(** A copy to the PS2 that worked, up to the label done. The size of the local
    file, [file_size], is what lseek(2) returned, an off_t; the code keeps the
    low 32 bits of it in an int, and that many bytes are the copy. *)
Record copied_to (source destination : list Z) (s : st netfs W) (fd0 fd1 file_size : Z)
    (data : list Z) (writes : list remote_write) (w' : W) : Prop := {
  ct_remote : exists w1 w2 w3 r' s4 w5,
    sys_open source O_RDONLY 0 (world s) = (fd0, w1)
    /\ sys_lseek fd0 0 SEEK_END w1 = (file_size, w2)
    /\ sys_lseek fd0 0 SEEK_SET w2 = (r', w3) /\ 0 <= r'
    /\ ps2netfs_command_open (Some destination) remote_flags (mk_st (glob s) w3) = Ret (fd1, s4)
    /\ quiet (world s4) w5
    /\ tx w' (ps2netfs_socket (glob s))
       = tx w5 (ps2netfs_socket (glob s)) ++ concat (map (write_packets fd1) writes)
    /\ rx w' (ps2netfs_socket (glob s))
       = rx w5 (ps2netfs_socket (glob s)) ++ concat (map reply writes);
  ct_open : 0 <= fd0 /\ 0 <= fd1;
  ct_size : 0 <= s32 file_size /\ Z.of_nat (length data) = s32 file_size;
  ct_read : rx w' fd0 = rx (world s) fd0 ++ data;
  ct_data : concat (map taken writes) = data;
  ct_taken : Forall (fun x => 0 < result_of (reply x) <= Z.of_nat (length (chunk x))) writes }.
End spec.

Section facts.
Context {W : Type} `{PosixLaws W}.
Implicit Types (s : st netfs W) (w : W).

Lemma slice_split (buffer : list Z) (a n k : nat) :
  (k <= n)%nat -> slice buffer a n = slice buffer a k ++ slice buffer (a + k) (n - k).
Proof.
  intros Hk. unfold slice. rewrite <- (take_drop k (take n (drop a buffer))).
  rewrite take_take, Nat.min_l by lia. by rewrite skipn_firstn_comm, drop_drop.
Qed.

Lemma take_slice (buffer : list Z) a n k : (k <= n)%nat -> take k (slice buffer a n) = slice buffer a k.
Proof. intros. unfold slice. by rewrite take_take, Nat.min_l by lia. Qed.
(** Why main returns a status, on a command line that passed the checks. *)
Inductive run_status (executable : list Z) (v : invocation) s s' : Z -> Prop :=
| run_resetcheck status : id (inv_command v) = CMD_RESETCHECK ->
    resetcheck_result executable (hostname (inv_options v))
      (if timeout (inv_options v) <? 0 then 10 else timeout (inv_options v)) (world s) (world s') status ->
    run_status executable v s s' status
| run_ping status : id (inv_command v) = CMD_PING -> ping_status v s s' status ->
    run_status executable v s s' status
| run_command_status status : id (inv_command v) <> CMD_RESETCHECK -> id (inv_command v) <> CMD_PING ->
    command_status v s s' status -> run_status executable v s s' status.

(** The undefined behaviour of main: an int of a ping leaves its range. The
    timeout is too big to be multiplied by 1000, or the clock has advanced so
    far while connecting (2^31 ms, 24 days, or more) that the rest of the time
    cannot be computed. *)
Definition ping_overflow (v : invocation) s (f : fault) : Prop :=
  f = SignedOverflow /\ id (inv_command v) = CMD_PING
  /\ (2 ^ 31 - 1 < timeout (inv_options v) * 1000
      \/ exists start s0 s1 t s2, time_ms s = Ret (start, s0)
           /\ ps2link_connect (hostname (inv_options v)) (what_for (inv_command v)) (ping_time v) s0
              = Ret (0, s1)
           /\ time_ms s1 = Ret (t, s2) /\ start + 2 ^ 31 <= t).
End spec.

(** ** Facts about the table and the checks *)

(** A property of every entry of the table, by computation. *)
Ltac by_table :=
  match goal with
  | |- forall e, e ∈ commands -> @?P e =>
      apply (proj1 (Forall_forall P commands)); unfold commands;
      repeat (constructor; [simpl; intros; first [reflexivity | discriminate | by eauto]|]); constructor
  end.

Lemma find_command_table n table e :
  find_command n table = Some e -> e ∈ table /\ name e = n.
Proof.
  induction table as [|x table IH]; simpl; [done|]. unfold strcmp_eq. case_bool_decide as Hn.
  - intros [= <-]. split; [by left|done].
  - intros He. destruct (IH He). split; [by right|done].
Qed.

Lemma ping_wants_request :
  forall e, e ∈ commands -> id e = CMD_PING -> wants (what_for e) PS2LINK_CONNECT_REQUEST = true.
Proof. by_table. Qed.

(** What the checks let through. *)
Record accepted (env argv : list (list Z)) (v : invocation) : Prop := {
  acc_table : inv_command v ∈ commands;
  acc_parsed : parse_options argv (parse_env env default_options)
               = Some (inv_options v, name (inv_command v) :: inv_args v);
  acc_count : (args (inv_command v) <= length (inv_args v))%nat;
  acc_arguments : check_arguments (id (inv_command v)) (inv_args v) = Some (number0 v, number1 v) }.

Lemma preflight_accepted env argv v : preflight env argv = Some v -> accepted env argv v.
Proof.
  unfold preflight. case_bool_decide; [done|].
  destruct (parse_options argv _) as [[o [|c rest]]|] eqn:Hp; try done.
  destruct (find_command c commands) as [e|] eqn:He; [|done].
  apply find_command_table in He as [He Hn]. case_bool_decide; [done|].
  destruct (check_arguments (id e) rest) as [[n0 n1]|] eqn:Ha; [|done].
  case_match; [done|]. intros [= <-]. split; simpl; try done; [by rewrite Hn|lia].
Qed.

Section facts.
Context {W : Type} `{PosixLaws W} `{!OtherThreads W} `{!Interference W}
  `{!Processes W} `{!ProcessLaws W}.
Implicit Types (s : st link W) (w : W).

Lemma perform_issue v c : meaning v = Some c -> perform (W := W) v = issue_command c.
Proof. unfold meaning, perform. destruct (id (inv_command v)); intros; by simplify_eq. Qed.

Lemma perform_none v : meaning v = None -> perform (W := W) v = ret 0.
Proof. unfold meaning, perform. by destruct (id (inv_command v)). Qed.

(** The arguments of the command fit the packet. *)
Definition fits (v : invocation) : Prop := forall c, meaning v = Some c -> argv_fits c = true.
(* ===== verification/Addr2line.v ===== *)
(** * Asking addr2line (resolve_symbol in tools/ps2symbolize.c)

    A symbol comes from a child process: addr2line is started on a pipe with
    posix_spawnp, its first line is read, and it is waited for. These calls
    are the class [Subprocess], what the theorems use of them
    [SubprocessLaws]; [shell] is an instance. The class also keeps the
    descriptors that are open, the children nobody has waited for, and the
    arguments of the children so far: what a function can leak, and what it
    has asked; and the last pipe and the last child with its file actions,
    which decide whose output is read from a descriptor. *)

From S2P Require Import Prelude CLib Posix.

(** ** The system calls *)

(** posix_spawn_file_actions_adddup2 and _addclose. *)
Inductive file_action := ADup2 (fd newfd : Z) | AClose (fd : Z).

#[global] Instance file_action_eq_dec : EqDecision file_action.
Proof. solve_decision. Defined.

Definition STDOUT_FILENO : Z := 1.

(** sizeof(symbol) in annotate_line. *)
Definition SYMBOL_SIZE : nat := Z.to_nat 1024.

(** A stream is named by its descriptor. *)
Class Subprocess (W : Type) := {
  sys_pipe : W -> option (Z * Z) * W;                  (* the read and the write end *)
  sys_file_actions_init : W -> bool * W;               (* whether it returned 0 *)
  sys_posix_spawnp : list file_action -> list Z -> list (list Z) -> W -> option Z * W;  (* the pid *)
  sys_close_pipe : Z -> W -> unit * W;                 (* close *)
  sys_fdopen : Z -> W -> bool * W;
  sys_fgets : Z -> nat -> W -> option (list Z) * W;    (* stream, size *)
  sys_fclose : Z -> W -> unit * W;
  sys_wait : Z -> W -> option Z * W;                   (* waitpid: the status word *)
  open_fds : W -> gset Z;
  unreaped : W -> gset Z;
  invoked : W -> list (list (list Z));
  (* the last pipe, and the last child: its file actions and arguments *)
  plumbing : W -> option (Z * Z) * option (list file_action * list (list Z)) }.

(** Only descriptors and children change, and these as said. *)
Definition resources {W} `{Subprocess W} (w : W) : gset Z * gset Z * list (list (list Z)) :=
  (open_fds w, unreaped w, invoked w).

Class SubprocessLaws (W : Type) `{Subprocess W} : Prop := {
  pipe_law : forall w o w', sys_pipe w = (o, w') ->
    match o with
    | None => resources w' = resources w
    | Some (r, wr) => r <> wr /\ (r ∉ open_fds w) /\ (wr ∉ open_fds w)
        /\ resources w' = (({[r; wr]} : gset Z) ∪ open_fds w, unreaped w, invoked w)
    end;
  file_actions_init_law : forall w ok w', sys_file_actions_init w = (ok, w') ->
    resources w' = resources w;
  spawnp_law : forall acts file argv w o w', sys_posix_spawnp acts file argv w = (o, w') ->
    match o with
    | None => resources w' = resources w
    | Some pid => (pid ∉ unreaped w)
        /\ resources w' = (open_fds w, ({[pid]} : gset Z) ∪ unreaped w, invoked w ++ [argv])
    end;
  close_pipe_law : forall fd w u w', sys_close_pipe fd w = (u, w') ->
    resources w' = (open_fds w ∖ {[fd]}, unreaped w, invoked w);
  fdopen_law : forall fd w ok w', sys_fdopen fd w = (ok, w') -> resources w' = resources w;
  (* a line: what there is up to its newline or to the size of the array *)
  fgets_law : forall fd n w o w', sys_fgets fd n w = (o, w') ->
    resources w' = resources w
    /\ forall line, o = Some line -> (length line < n)%nat /\ line <> [] /\ Forall is_byte line;
  fclose_law : forall fd w u w', sys_fclose fd w = (u, w') ->
    resources w' = (open_fds w ∖ {[fd]}, unreaped w, invoked w);
  wait_law : forall pid w o w', sys_wait pid w = (o, w') ->
    resources w' = (open_fds w, if o is Some _ then unreaped w ∖ {[pid]} else unreaped w, invoked w) }.

(** ** Library functions of this file *)

(** A line as a string ends at its first null. *)
Fixpoint until_null (line : list Z) : list Z :=
  match line with
  | [] => []
  | c :: line => if c =? 0 then [] else c :: until_null line
  end.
────────────────
All lines above that include the word "stream" must be copied into the answer.

(** A stream is named by its descriptor. *)
  sys_fgets : Z -> nat -> W -> option (list Z) * W;    (* stream, size *)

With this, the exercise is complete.